REQUIREMENT - Return, exactly as written, every line from the first line of the data below through the line that contains "Source files embedded".

= = =

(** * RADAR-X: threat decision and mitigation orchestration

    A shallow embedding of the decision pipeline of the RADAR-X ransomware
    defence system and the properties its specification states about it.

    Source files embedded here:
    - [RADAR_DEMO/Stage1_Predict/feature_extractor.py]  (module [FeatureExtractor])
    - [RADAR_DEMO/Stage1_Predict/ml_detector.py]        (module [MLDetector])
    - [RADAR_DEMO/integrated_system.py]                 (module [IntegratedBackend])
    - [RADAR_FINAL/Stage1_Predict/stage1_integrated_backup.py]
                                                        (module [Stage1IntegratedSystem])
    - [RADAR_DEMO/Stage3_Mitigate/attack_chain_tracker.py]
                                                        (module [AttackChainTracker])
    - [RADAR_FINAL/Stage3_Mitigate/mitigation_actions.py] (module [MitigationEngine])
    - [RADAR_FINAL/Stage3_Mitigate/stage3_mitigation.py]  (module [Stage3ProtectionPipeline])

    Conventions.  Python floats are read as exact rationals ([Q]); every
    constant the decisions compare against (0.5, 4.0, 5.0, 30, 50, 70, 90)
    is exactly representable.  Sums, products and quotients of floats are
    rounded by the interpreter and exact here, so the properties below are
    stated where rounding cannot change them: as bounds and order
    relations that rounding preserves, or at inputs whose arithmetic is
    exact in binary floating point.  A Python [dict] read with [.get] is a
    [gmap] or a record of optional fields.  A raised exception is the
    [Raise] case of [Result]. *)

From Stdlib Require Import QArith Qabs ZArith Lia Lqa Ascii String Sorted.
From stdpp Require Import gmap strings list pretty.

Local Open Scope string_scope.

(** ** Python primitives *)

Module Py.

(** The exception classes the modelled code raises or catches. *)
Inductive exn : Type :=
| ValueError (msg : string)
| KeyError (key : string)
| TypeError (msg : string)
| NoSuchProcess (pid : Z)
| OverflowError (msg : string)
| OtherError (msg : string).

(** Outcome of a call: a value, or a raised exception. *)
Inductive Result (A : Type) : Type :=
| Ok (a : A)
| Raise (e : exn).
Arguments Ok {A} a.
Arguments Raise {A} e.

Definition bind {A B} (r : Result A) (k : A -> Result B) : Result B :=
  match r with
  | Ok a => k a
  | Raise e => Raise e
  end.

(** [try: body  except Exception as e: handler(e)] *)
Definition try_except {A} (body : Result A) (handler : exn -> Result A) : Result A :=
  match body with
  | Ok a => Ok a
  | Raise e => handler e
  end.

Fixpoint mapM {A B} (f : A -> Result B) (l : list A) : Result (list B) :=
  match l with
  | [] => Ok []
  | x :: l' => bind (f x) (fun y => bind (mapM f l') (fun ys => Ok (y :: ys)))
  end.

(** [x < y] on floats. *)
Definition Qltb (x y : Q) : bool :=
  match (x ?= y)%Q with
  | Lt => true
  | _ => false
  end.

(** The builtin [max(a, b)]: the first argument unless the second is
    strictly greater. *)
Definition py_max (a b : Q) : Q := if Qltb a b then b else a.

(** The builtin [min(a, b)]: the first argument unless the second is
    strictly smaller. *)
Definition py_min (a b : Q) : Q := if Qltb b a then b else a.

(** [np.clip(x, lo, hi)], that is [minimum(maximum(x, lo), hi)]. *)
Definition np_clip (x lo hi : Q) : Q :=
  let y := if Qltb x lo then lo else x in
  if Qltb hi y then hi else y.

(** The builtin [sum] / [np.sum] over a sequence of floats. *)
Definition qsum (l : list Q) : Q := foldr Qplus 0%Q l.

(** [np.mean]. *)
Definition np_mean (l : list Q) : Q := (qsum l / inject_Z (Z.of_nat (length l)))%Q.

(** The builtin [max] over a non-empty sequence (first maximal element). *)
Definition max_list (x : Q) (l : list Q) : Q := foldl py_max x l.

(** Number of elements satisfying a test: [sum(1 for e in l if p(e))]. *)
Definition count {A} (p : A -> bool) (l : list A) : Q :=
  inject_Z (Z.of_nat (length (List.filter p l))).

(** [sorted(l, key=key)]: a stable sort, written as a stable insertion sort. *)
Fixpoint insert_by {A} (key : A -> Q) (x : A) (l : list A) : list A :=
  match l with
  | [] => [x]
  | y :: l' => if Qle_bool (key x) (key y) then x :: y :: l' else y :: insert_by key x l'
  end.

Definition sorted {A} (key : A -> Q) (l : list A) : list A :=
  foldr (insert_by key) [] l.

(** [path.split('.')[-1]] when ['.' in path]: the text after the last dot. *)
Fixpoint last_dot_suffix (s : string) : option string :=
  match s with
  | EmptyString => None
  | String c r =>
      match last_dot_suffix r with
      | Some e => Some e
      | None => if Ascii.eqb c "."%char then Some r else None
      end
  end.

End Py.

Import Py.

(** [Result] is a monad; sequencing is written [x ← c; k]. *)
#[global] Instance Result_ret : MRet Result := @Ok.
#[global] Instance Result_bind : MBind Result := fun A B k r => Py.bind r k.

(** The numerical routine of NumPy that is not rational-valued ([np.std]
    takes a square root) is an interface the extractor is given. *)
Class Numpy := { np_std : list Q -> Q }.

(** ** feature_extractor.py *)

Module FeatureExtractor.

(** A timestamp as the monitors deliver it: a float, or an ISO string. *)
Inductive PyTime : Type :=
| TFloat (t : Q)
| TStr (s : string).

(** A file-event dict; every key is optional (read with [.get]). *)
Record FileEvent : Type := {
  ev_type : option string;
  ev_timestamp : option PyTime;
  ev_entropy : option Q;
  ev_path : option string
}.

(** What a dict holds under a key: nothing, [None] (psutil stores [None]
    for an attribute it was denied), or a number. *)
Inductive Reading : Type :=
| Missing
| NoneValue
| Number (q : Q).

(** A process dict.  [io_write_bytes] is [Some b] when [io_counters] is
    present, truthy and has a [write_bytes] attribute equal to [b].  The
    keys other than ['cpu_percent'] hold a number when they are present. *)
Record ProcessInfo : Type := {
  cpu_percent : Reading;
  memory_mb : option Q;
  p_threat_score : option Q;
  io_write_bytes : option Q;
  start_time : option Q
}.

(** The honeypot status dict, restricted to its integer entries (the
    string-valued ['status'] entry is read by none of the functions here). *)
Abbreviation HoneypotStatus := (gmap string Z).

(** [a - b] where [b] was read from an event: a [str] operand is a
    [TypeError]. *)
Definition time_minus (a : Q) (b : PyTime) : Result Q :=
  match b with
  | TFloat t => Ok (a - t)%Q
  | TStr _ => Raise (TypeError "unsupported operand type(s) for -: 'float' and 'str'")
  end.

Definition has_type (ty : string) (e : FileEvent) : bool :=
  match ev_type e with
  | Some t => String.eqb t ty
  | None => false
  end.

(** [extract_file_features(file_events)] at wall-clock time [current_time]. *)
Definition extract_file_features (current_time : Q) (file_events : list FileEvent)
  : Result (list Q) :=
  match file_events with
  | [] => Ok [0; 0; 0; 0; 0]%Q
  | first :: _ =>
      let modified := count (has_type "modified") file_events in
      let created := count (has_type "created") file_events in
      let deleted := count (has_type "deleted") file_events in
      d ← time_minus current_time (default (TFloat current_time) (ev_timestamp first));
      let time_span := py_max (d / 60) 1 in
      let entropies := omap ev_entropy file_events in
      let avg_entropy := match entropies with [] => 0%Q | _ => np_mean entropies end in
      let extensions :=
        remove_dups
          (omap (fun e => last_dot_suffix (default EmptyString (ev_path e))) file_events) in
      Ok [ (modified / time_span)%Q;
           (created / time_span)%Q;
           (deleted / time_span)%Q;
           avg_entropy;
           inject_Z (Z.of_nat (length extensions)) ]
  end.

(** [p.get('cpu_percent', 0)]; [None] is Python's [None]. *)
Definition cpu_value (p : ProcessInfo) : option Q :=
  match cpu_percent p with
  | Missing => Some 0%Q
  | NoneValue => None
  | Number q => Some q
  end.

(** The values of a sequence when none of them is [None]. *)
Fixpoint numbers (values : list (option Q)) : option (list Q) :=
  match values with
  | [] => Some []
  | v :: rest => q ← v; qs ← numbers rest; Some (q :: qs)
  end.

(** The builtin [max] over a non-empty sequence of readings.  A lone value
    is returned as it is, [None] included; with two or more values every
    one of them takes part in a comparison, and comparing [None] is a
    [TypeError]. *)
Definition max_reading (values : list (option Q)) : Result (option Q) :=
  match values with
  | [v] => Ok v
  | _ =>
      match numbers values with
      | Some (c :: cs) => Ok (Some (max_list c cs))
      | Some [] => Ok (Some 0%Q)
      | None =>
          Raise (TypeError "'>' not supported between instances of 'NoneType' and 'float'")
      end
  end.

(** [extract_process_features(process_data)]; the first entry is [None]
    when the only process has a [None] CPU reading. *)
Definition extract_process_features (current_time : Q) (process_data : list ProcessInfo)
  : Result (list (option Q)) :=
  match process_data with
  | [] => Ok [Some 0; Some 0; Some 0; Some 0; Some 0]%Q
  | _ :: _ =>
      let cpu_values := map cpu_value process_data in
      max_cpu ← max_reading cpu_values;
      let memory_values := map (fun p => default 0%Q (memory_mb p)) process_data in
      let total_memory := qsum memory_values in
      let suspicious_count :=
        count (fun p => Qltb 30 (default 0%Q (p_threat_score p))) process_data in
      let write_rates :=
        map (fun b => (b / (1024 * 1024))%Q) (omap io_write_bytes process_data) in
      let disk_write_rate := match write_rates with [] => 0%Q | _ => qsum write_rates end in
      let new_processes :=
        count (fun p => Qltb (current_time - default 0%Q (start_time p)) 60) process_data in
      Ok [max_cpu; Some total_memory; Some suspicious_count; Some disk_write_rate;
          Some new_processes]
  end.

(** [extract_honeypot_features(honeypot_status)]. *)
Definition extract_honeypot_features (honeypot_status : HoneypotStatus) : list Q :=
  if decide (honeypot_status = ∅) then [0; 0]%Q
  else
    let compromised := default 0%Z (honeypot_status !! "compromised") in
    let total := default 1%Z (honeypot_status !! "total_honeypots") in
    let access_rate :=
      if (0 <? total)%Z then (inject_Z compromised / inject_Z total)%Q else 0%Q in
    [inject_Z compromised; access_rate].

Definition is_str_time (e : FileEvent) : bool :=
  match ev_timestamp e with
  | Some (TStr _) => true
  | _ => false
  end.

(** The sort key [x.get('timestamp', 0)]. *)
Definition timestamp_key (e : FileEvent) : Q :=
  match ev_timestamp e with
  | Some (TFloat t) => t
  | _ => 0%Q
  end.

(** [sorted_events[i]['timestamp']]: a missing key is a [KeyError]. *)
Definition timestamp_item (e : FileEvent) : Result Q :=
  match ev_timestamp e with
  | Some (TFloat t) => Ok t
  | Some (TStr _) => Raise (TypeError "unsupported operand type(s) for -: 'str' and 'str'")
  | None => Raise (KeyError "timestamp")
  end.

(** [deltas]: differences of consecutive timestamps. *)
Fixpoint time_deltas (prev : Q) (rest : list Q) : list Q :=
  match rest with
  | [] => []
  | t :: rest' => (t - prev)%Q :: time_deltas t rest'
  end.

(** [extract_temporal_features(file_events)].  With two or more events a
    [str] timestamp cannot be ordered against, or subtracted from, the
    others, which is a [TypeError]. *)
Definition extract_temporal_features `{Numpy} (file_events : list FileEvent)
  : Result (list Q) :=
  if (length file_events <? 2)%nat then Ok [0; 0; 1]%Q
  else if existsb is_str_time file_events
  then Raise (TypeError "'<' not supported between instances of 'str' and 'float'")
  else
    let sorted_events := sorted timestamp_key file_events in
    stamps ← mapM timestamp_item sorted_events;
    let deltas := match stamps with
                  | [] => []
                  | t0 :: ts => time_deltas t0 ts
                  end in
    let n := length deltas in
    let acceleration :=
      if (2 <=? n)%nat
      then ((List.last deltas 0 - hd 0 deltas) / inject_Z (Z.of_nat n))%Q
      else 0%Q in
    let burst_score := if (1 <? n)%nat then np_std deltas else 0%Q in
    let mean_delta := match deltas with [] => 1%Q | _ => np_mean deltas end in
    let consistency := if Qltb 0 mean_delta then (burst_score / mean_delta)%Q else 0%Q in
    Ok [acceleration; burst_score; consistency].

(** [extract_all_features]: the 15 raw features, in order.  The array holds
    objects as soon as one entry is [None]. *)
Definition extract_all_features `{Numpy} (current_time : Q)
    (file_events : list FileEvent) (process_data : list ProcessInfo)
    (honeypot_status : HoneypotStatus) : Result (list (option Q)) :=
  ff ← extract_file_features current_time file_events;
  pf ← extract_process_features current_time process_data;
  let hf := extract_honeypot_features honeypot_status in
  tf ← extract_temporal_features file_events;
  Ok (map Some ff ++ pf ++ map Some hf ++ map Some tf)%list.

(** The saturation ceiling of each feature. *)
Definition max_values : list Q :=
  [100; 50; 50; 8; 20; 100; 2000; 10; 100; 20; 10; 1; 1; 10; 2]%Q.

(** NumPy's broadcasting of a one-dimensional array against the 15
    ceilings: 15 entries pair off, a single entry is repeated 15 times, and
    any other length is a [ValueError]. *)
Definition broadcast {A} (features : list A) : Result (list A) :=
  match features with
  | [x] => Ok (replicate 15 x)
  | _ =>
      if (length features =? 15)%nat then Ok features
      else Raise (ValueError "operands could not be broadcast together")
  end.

= = =

TASK RESULT -
(** * RADAR-X: threat decision and mitigation orchestration

    A shallow embedding of the decision pipeline of the RADAR-X ransomware
    defence system and the properties its specification states about it.

    Source files embedded here:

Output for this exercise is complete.